SULI Participants Celebrate a Summer of Science

James Hostetter receives the Ernest Coleman Award.

(Photo)
This year's SULI participants and their mentors at the Sector 6 picnic area. (Photo by Nicholas Bock.)

College students, recent graduates and SLAC mentors participating in the Science Undergraduate Laboratory Internship program at SLAC wrapped up two months of research and camaraderie with a barbeque lunch in the Sector 6 picnic area Friday.

During the internship, 21 SULI participants worked under the mentorship of SLAC staff on a science or engineering project—and often a mix of the two—related to SLAC research programs in accelerator physics, lightsource science, astrophysics and more. Each student completed a research paper and presented his or her project during group sessions last week. 

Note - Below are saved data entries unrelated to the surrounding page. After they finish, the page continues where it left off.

(** ** The list of jobs *)

Definition before (a b : wadb_job_info) : Prop := ji_id a ≤ ji_id b.
(** What the inner loop does to a sorted prefix. *)
Fixpoint insert_info (v : wadb_job_info) (l : list wadb_job_info) : list wadb_job_info :=
  match l with
  | [] => [v]
  | w :: l' => if ji_id w >? ji_id v then v :: w :: l' else w :: insert_info v l'
  end.
Lemma insert_info_perm v l : insert_info v l ≡ₚ v :: l.
Proof. induction l as [|w l IH]; cbn; [done|]. destruct (_ >? _); [done|]. rewrite IH. apply perm_swap. Qed.
Lemma insert_info_sorted v l : StronglySorted before l → StronglySorted before (insert_info v l).
Proof.
  induction 1 as [|w l Hl IH Hw]; cbn; [repeat constructor|]. destruct (Z.gtb_spec (ji_id w) (ji_id v)) as [Hgt|Hle].
  - constructor; [by constructor|]. constructor; [unfold before; lia|]. eapply Forall_impl; [exact Hw|]. unfold before. intros; cbn in *; lia.
  - constructor; [done|]. rewrite insert_info_perm. by constructor.
Qed.
Lemma insert_info_last v l w : StronglySorted before (l ++ [w]) →
  insert_info v (l ++ [w]) = if ji_id w >? ji_id v then insert_info v l ++ [w] else l ++ [w; v].
Proof.
  induction l as [|x l IH]; intros Hs; cbn; [by destruct (_ >? _)|]. inversion Hs as [|? ? Hs' Hx]; subst. rewrite IH by done.
  rewrite Forall_app, Forall_singleton in Hx. destruct Hx as [_ Hx]. unfold before in Hx.
  destruct (Z.gtb_spec (ji_id x) (ji_id v)), (Z.gtb_spec (ji_id w) (ji_id v)); try done; lia.
Qed.
Lemma sift_spec v l x r : StronglySorted before l → sift (length l) v (l ++ x :: r) = insert_info v l ++ r.
Proof.
  revert x r. induction l as [|w l IH] using rev_ind; intros x r Hs; [done|]. rewrite length_app. cbn [length].
  rewrite Nat.add_1_r. cbn [sift]. rewrite insert_info_last by done.
  assert (Hw : (((l ++ [w]) ++ x :: r) !!! length l) = w).
  { rewrite <-app_assoc. cbn. rewrite list_lookup_total_middle; done. }
  rewrite Hw. destruct (Z.gtb_spec (ji_id w) (ji_id v)).
  - replace (<[S (length l) := w]> ((l ++ [w]) ++ x :: r)) with (l ++ w :: w :: r).
    + rewrite IH by (by apply StronglySorted_app_1_l in Hs). by rewrite <-app_assoc.
    + rewrite insert_app_r_alt by (rewrite length_app; cbn; lia). rewrite length_app. cbn [length].
      replace (S (length l) - (length l + 1))%nat with 0%nat by lia. cbn. by rewrite <-app_assoc.
  - rewrite insert_app_r_alt by (rewrite length_app; cbn; lia). rewrite length_app. cbn [length].
    replace (S (length l) - (length l + 1))%nat with 0%nat by lia. cbn. by rewrite <-!app_assoc.
Qed.
Lemma sort_jobs_spec r l : StronglySorted before l →
  StronglySorted before (sort_jobs (length r) (length l) (l ++ r)) ∧ sort_jobs (length r) (length l) (l ++ r) ≡ₚ l ++ r.
Proof.
  revert l. induction r as [|x r IH]; intros l Hs; cbn [length sort_jobs]; [by rewrite app_nil_r|].
  rewrite (list_lookup_total_middle l r x (length l)) by done. rewrite sift_spec by done.
  destruct (IH (insert_info x l) (insert_info_sorted x l Hs)) as [Ho Hp].
  assert (El : length (insert_info x l) = S (length l)) by (by rewrite insert_info_perm). rewrite El in Ho, Hp. split; [done|].
  rewrite Hp, insert_info_perm. by rewrite <-Permutation_middle.
Qed.
Lemma copy_info_id now j : ji_id (copy_info now j) = jb_id j.
Proof. unfold copy_info. by destruct (_ && _). Qed.
Lemma find_job_found l i0 i j : l !! i = Some j → (∀ k j', (k < i)%nat → l !! k = Some j' → jb_id j' ≠ jb_id j) →
  find_job l (jb_id j) i0 = Some (i0 + i)%nat.
Proof.
  revert i0 i. induction l as [|x l IH]; intros i0 i Hi Hne; [done|]. cbn [find_job]. destruct i as [|i]; cbn in Hi.
  - simplify_eq. rewrite Z.eqb_refl. f_equal. lia.
  - destruct (Z.eqb_spec (jb_id x) (jb_id j)) as [E|]; [by destruct (Hne 0%nat x ltac:(lia) eq_refl)|].
    rewrite (IH (S i0) i Hi); [f_equal; lia|]. intros k j' Hk Hj'. apply (Hne (S k)); [lia|done].
Qed.
Definition ids_distinct (l : list job) : Prop :=
  ∀ i k j j', l !! i = Some j → l !! k = Some j' → jb_id j = jb_id j' → jb_id j ≠ 0 → i = k.
Lemma ids_nodup l : ids_distinct l → NoDup (map jb_id (filter (λ j, jb_id j ≠ 0) l)).
Proof.
  induction l as [|x l IH]; intros Hd; [constructor|].
  assert (Hl : NoDup (map jb_id (filter (λ j, jb_id j ≠ 0) l))).
  { apply IH. intros i k j j' Hi Hk E Hne. specialize (Hd (S i) (S k) j j' Hi Hk E Hne). lia. }
  rewrite filter_cons. case_decide as Hx; [|done]. cbn [map]. constructor; [|done].
  intros (j&E&[_ Hj]%list_elem_of_filter)%list_elem_of_fmap. apply list_elem_of_lookup_1 in Hj as [k Hk].
  specialize (Hd 0%nat (S k) x j eq_refl Hk E Hx). lia.
Qed.
Lemma sorted_strict l : StronglySorted before l → NoDup (map ji_id l) → StronglySorted (λ a b, ji_id a < ji_id b) l.
Proof.
  induction 1 as [|x l _ IH Hx]; cbn; [constructor|]. intros [Hni Hnd]%NoDup_cons. constructor; [auto|].
  rewrite Forall_forall in *. intros y Hy. specialize (Hx y Hy). unfold before in Hx.
  assert (ji_id x ≠ ji_id y); [|lia]. intros E. apply Hni, list_elem_of_fmap. by exists y.
Qed.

The students receive a stipend, and live in student housing on the Stanford campus. Scientific lectures and tours, and informal outings with their SULI peers and dorm mates round out the program.

Each year, the Ernest Coleman award goes to an exceptional SULI student who demonstrates good citizenship as well as scholastic aptitude over the course of the program. At Friday's picnic, SLAC Program Manager Stephen Williams presented this year's award to James Hostetter, a senior physics student at Louisianna State University, for his work on designing tabletop X-ray prototypes with mentor David Reis.

"Being able to work at a national laboratory was a great experience," Hostetter said. "It was nice to be able to devote entire days to science."